Logstash filter no longer works after upgrading

kernelpanic · May 15, 2018, 9:49am

Hello all, when I was using Logstash 5.3.0 I had the following filter which worked without issue:

if [event_id] == 257 and [computer_name] == "EXCHANGE-SERVER-1.DOMAIN.COM" or [computer_name] == "EXCHANGE-SERVER-2.DOMAIN.COM" or [computer_name] == "EXCHANGE-SERVER-3.DOMAIN.COM" {
   drop {}
  }

However since upgrading to the latest version of Logstash I've noticed that I only get events from EXCHANGE-SERVER-1.DOMAIN.COM - no events come through for the other servers regardless of the event ID.

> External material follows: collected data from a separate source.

(** Two phases in a row: every destroyed obstacle is counted in exactly
    one of them. *)
Lemma drops_compose (os os1 os2 : list Obstacle.t) :
  Forall2 obsStep os os1 -> Forall2 obsStep os1 os2 ->
  Forall2 obsStep os os2
  /\ Permutation (drops os os2) (drops os os1 ++ drops os1 os2).
Proof.
  intro H. revert os2. induction H as [|o o1 r r1 Ho Hr IH]; intros os2 H2.
  - inversion H2; subst. split; [constructor | simpl; constructor].
  - inversion H2 as [|o1' o2 r1' r2 Ho2 Hr2]; subst.
    destruct (IH r2 Hr2) as [F P].
    destruct Ho as (R1 & M1 & D1). destruct Ho2 as (R2 & M2 & D2).
    split.
    + constructor; [|exact F]. unfold obsStep. repeat split; try congruence.
      intro L. rewrite (D2 (eq_ind_r (fun v => Obstacle.hp v <= 0) L (D1 L))).
      exact (D1 L).
    + simpl.
      destruct (Obstacle.hp o1 <=? 0) eqn:E1.
      * (* dead after the first phase: the second leaves it alone *)
        pose proof E1 as L1. apply leb_le in L1. rewrite (D2 L1), E1.
        assert (A1 : (0 <? Obstacle.hp o1) = false) by (apply ltb_ge; exact L1).
        rewrite A1, andb_true_r. simpl.
        destruct (0 <? Obstacle.hp o); simpl.
        -- constructor. exact P.
        -- exact P.
      * (* still alive after the first phase: it was alive before it *)
        assert (A0 : (0 <? Obstacle.hp o) = true).
        { apply ltb_lt. apply Qcnot_le_lt. intro L.
          rewrite (D1 L) in E1. apply leb_le in L. congruence. }
        assert (A1 : (0 <? Obstacle.hp o1) = true).
        { apply ltb_lt. apply leb_gt. exact E1. }
        rewrite A0, A1, andb_false_r. simpl.
        rewrite (itemFor_ext o o1 R1 M1).
        destruct (Obstacle.hp o2 <=? 0); simpl.
        -- apply Permutation_cons_app. exact P.
        -- exact P.
Qed.

Lemma obstacleHit_alive (b : Bullet.t) (o : Obstacle.t) :
  obstacleHit b o = true -> 0 < Obstacle.hp o.
Proof.
  unfold obstacleHit. intro H. apply andb_true_iff in H as [H _].
  apply ltb_lt. exact H.
Qed.

Lemma obsStep_damage (b : Bullet.t) (o : Obstacle.t) :
  0 < Obstacle.hp o -> obsStep o (damageObstacle b o).
Proof.
  intro A. unfold obsStep. repeat split. intro L. exfalso.
  exact (Qclt_not_le _ _ A L).
Qed.

(** One bullet. *)
Lemma collideBullet_drops (b : Bullet.t) (s : State) :
  Forall2 obsStep (obstacles s) (obstacles (snd (collideBullet b s)))
  /\ attackBonus (snd (collideBullet b s)) = attackBonus s
  /\ items (snd (collideBullet b s))
     = items s ++ drops (obstacles s) (obstacles (snd (collideBullet b s))).
Proof.
  rewrite collideBullet_eq. unfold collideOutcome.
  destruct (Bullet.life b <=? 0).
  { simpl. rewrite drops_same, app_nil_r.
    auto using Forall2_obsStep_refl. }
  destruct (splitFirst (enemyHit b) (zombies s)) as [[[pre z] post]|].
  { simpl. rewrite drops_same, app_nil_r.
    auto using Forall2_obsStep_refl. }
  destruct (splitFirst (enemyHit b) (bosses s)) as [[[pre z] post]|].
  { simpl. rewrite drops_same, app_nil_r.
    auto using Forall2_obsStep_refl. }
  destruct (splitFirst (obstacleHit b) (obstacles s))
    as [[[pre o] post]|] eqn:O.
  - apply splitFirst_Some in O as (Eo & Ho & _).
    pose proof (obstacleHit_alive b o Ho) as A.
    pose proof A as A'. apply ltb_lt in A'.
    cbv zeta.
    destruct (Obstacle.hp (damageObstacle b o) <=? 0) eqn:D; simpl;
      rewrite Eo, drops_one, A', D; simpl;
      (split; [apply Forall2_obsStep_one; apply obsStep_damage; exact A|]);
      split; try reflexivity.
    rewrite app_nil_r. reflexivity.
  - simpl. rewrite drops_same, app_nil_r.
    auto using Forall2_obsStep_refl.
Qed.

(** All the bullets of a frame. *)
Lemma forEach_collide_drops (l : list Bullet.t) :
  forall s : State,
    let s' := snd (forEach collideBullet l s) in
    Forall2 obsStep (obstacles s) (obstacles s')
    /\ attackBonus s' = attackBonus s
    /\ exists new,
         items s' = items s ++ new
         /\ Permutation new (drops (obstacles s) (obstacles s')).
Proof.
  induction l as [|b rest IH]; intro s; cbv zeta; simpl.
  - split; [apply Forall2_obsStep_refl|]. split; [reflexivity|].
    exists []. rewrite drops_same, app_nil_r. split; constructor.
  - destruct (collideBullet_drops b s) as (F1 & A1 & I1).
    destruct (collideBullet b s) as [b' s1]. simpl in F1, A1, I1.
    specialize (IH s1). cbv zeta in IH.
    destruct (forEach collideBullet rest s1) as [rest' s2]. simpl in *.
    destruct IH as (F2 & A2 & new & I2 & P2).
    destruct (drops_compose _ _ _ F1 F2) as [F P].
    split; [exact F|]. split; [congruence|].
    exists (drops (obstacles s) (obstacles s1) ++ new). split.
    + rewrite I2, I1, <- app_assoc. reflexivity.
    + apply Permutation_sym. eapply Permutation_trans; [exact P|].
      apply Permutation_app_head. apply Permutation_sym. exact P2.
Qed.

Lemma collideBullets_unfold (s : State) :
  collideBullets s
  = set_bullets (fst (forEach collideBullet (bullets s) s))
      (snd (forEach collideBullet (bullets s) s)).
Proof.
  unfold collideBullets.
  destruct (forEach collideBullet (bullets s) s). reflexivity.
Qed.

Lemma collectItem_y dt dy (item : Item.t) (s : State) :
  Rect.y (Item.rect (fst (collectItem dt dy item s)))
  = Rect.y (Item.rect item) + dy + Item.vy item * dt.
Proof. unfold collectItem. frame_cases. Qed.

(** Two bullets of one frame over the same obstacle, each enough to
    destroy it: one item. *)
Example two_bullets_one_item :
  let b := Bullet.make (Rect.make #100 #100 #6 #10) 0 #(-520) 1 #50 in
  let o := Obstacle.make (Rect.make #90 #80 #56 #56) #32 #32 in
  let s := set_bullets [b; b] (set_obstacles [o] initialState) in
  items (collideBullets s) = [itemFor o]
  /\ Item.bonus (itemFor o) = #1.
Proof.
  cbv zeta. split; [|apply Qc_is_canon]; vm_compute; reflexivity.
Qed.

(** ** The attack bonus *)

Section Spawner.

Variable rnd : nat -> num.

Lemma spawnZombies_bonusView y (s : State) :
  bonusView (spawnZombies rnd y s) = bonusView s.
Proof.
  unfold spawnZombies, random. cbv zeta.
  match goal with
  | |- bonusView (fold_left ?f ?l ?s0) = _ =>
      change (bonusView (fold_left f l s0) = bonusView s0);
      apply (fold_left_preserves (fun s' => bonusView s' = bonusView s0) f)
  end.
  - intros s1 i E. rewrite <- E. reflexivity.
  - reflexivity.
Qed.

Lemma spawnSegment_bonusView (s : State) :
  bonusView (spawnSegment rnd s) = bonusView s.
Proof.
  unfold spawnSegment. cbv zeta.
  destruct (_ =? 0)%Z; [reflexivity|].
  destruct (_ =? 1)%Z; [|reflexivity].
  rewrite spawnZombies_bonusView. reflexivity.
Qed.

Lemma spawnLoop_bonusView fuel needSeg :
  forall s : State, bonusView (spawnLoop rnd fuel needSeg s) = bonusView s.
Proof.
  induction fuel as [|fuel IH]; intro s; simpl; [reflexivity|].
  destruct (lastSeg s <? needSeg)%Z; [|reflexivity].
  rewrite IH. apply spawnSegment_bonusView.
Qed.

Lemma ensureSpawns_bonusView (s : State) :
  bonusView (ensureSpawns rnd s) = bonusView s.
Proof. unfold ensureSpawns. apply spawnLoop_bonusView. Qed.

Lemma bossLoop_bonusView fuel :
  forall s : State, bonusView (bossLoop rnd fuel s) = bonusView s.
Proof.
  induction fuel as [|fuel IH]; intro s; simpl; [reflexivity|].
  destruct (nextBossDist s <=? dist s); [|reflexivity].
  rewrite IH. reflexivity.
Qed.

Lemma ensureBossSpawn_bonusView (s : State) :
  bonusView (ensureBossSpawn rnd s) = bonusView s.
Proof. unfold ensureBossSpawn. apply bossLoop_bonusView. Qed.

End Spawner.

Lemma collectItem_eq dt dy (item : Item.t) (s : State) :
  collectItem dt dy item s
  = let it := fallItem dt dy item in
    if Item.collected item || negb (aabb (player s) (Item.rect it))
    then (it, s)
    else
      let bonus' := min MAX_ATTACK_BONUS (attackBonus s + Item.bonus item) in
      let s1 := set_attackBonus bonus' s in
      (Item.setCollected true it,
       if 0 <? bonus' - attackBonus s
       then spawnFloater (AttackPlus (bonus' - attackBonus s))
              (Rect.x (Item.rect it) + Rect.w (Item.rect it) / #2)
              (Rect.y (Item.rect it)) s1
       else s1).
Proof.
  unfold collectItem, fallItem. cbv zeta.
  cbn [Item.collected Item.setY Item.bonus Item.rect Item.vy].
  destruct (Item.collected item); [reflexivity|].
  cbn [orb]. destruct (negb _); reflexivity.
Qed.

Lemma bonusView_attackBonus (s s' : State) :
  bonusView s' = bonusView s -> attackBonus s' = attackBonus s.
Proof. intro H. exact (f_equal fst H). Qed.

Lemma bonusView_items (s s' : State) :
  bonusView s' = bonusView s -> items s' = items s.
Proof. intro H. exact (f_equal snd H). Qed.

Lemma bothViews_bonusView (s s' : State) :
  bothViews s' = bothViews s -> bonusView s' = bonusView s.
Proof. intro H. exact (f_equal snd H). Qed.


Lemma obstacleBonus_range (o : Obstacle.t) :
  1 <= obstacleBonus o /\ obstacleBonus o <= MAX_ATTACK_BONUS.
Proof.
  unfold obstacleBonus. split.
  - rewrite <- ofZ_1. apply max_lb_l.
  - unfold max. destruct (_ <=? _).
    + apply min_ub_l.
    + apply ofZ_le. unfold MAX_ATTACK_BONUS. lia.
Qed.

Lemma drops_bonus (os os' : list Obstacle.t) :
  Forall (fun it => 1 <= Item.bonus it) (drops os os').
Proof.
  revert os'. induction os as [|o r IH]; intros [|o' r']; simpl;
    try constructor.
  destruct (_ && _); simpl; [constructor|]; auto.
  apply obstacleBonus_range.
Qed.

Lemma collectItem_bonus dt dy (item : Item.t) (s : State) :
  0 <= attackBonus s -> attackBonus s <= MAX_ATTACK_BONUS ->
  0 <= Item.bonus item ->
  Item.bonus (fst (collectItem dt dy item s)) = Item.bonus item
  /\ items (snd (collectItem dt dy item s)) = items s
  /\ attackBonus s <= attackBonus (snd (collectItem dt dy item s))
  /\ attackBonus (snd (collectItem dt dy item s)) <= MAX_ATTACK_BONUS.
Proof.
  intros H0 H6 Hb. unfold collectItem. cbv zeta.
  destruct (Item.collected _); [simpl; auto using Qcle_refl|].
  destruct (negb _); [simpl; auto using Qcle_refl|].
  assert (A : attackBonus s
              <= min MAX_ATTACK_BONUS (attackBonus s + Item.bonus item)).
  { unfold min. destruct (_ <=? _); [exact H6|].
    revert Hb. generalize (Item.bonus item). generalize (attackBonus s).
    intros a c Hc. qc_lra. }
  destruct (0 <? _); simpl; repeat split; auto using min_ub_l.
Qed.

Can any tell me why this used to work but no longer does?

Thanks.

paz · May 15, 2018, 9:55am

Could be something about how Logstash handles conditional grouping. That said, you can remove the multiple ORs by converting it to

if [event_id] == 257 and [computer_name] in ["EXCHANGE-SERVER-1.DOMAIN.COM", "EXCHANGE-SERVER-2.DOMAIN.COM", "EXCHANGE-SERVER-3.DOMAIN.COM"] {
   drop {}
}

system · June 12, 2018, 9:55am

This topic was automatically closed 28 days after the last reply. New replies are no longer allowed.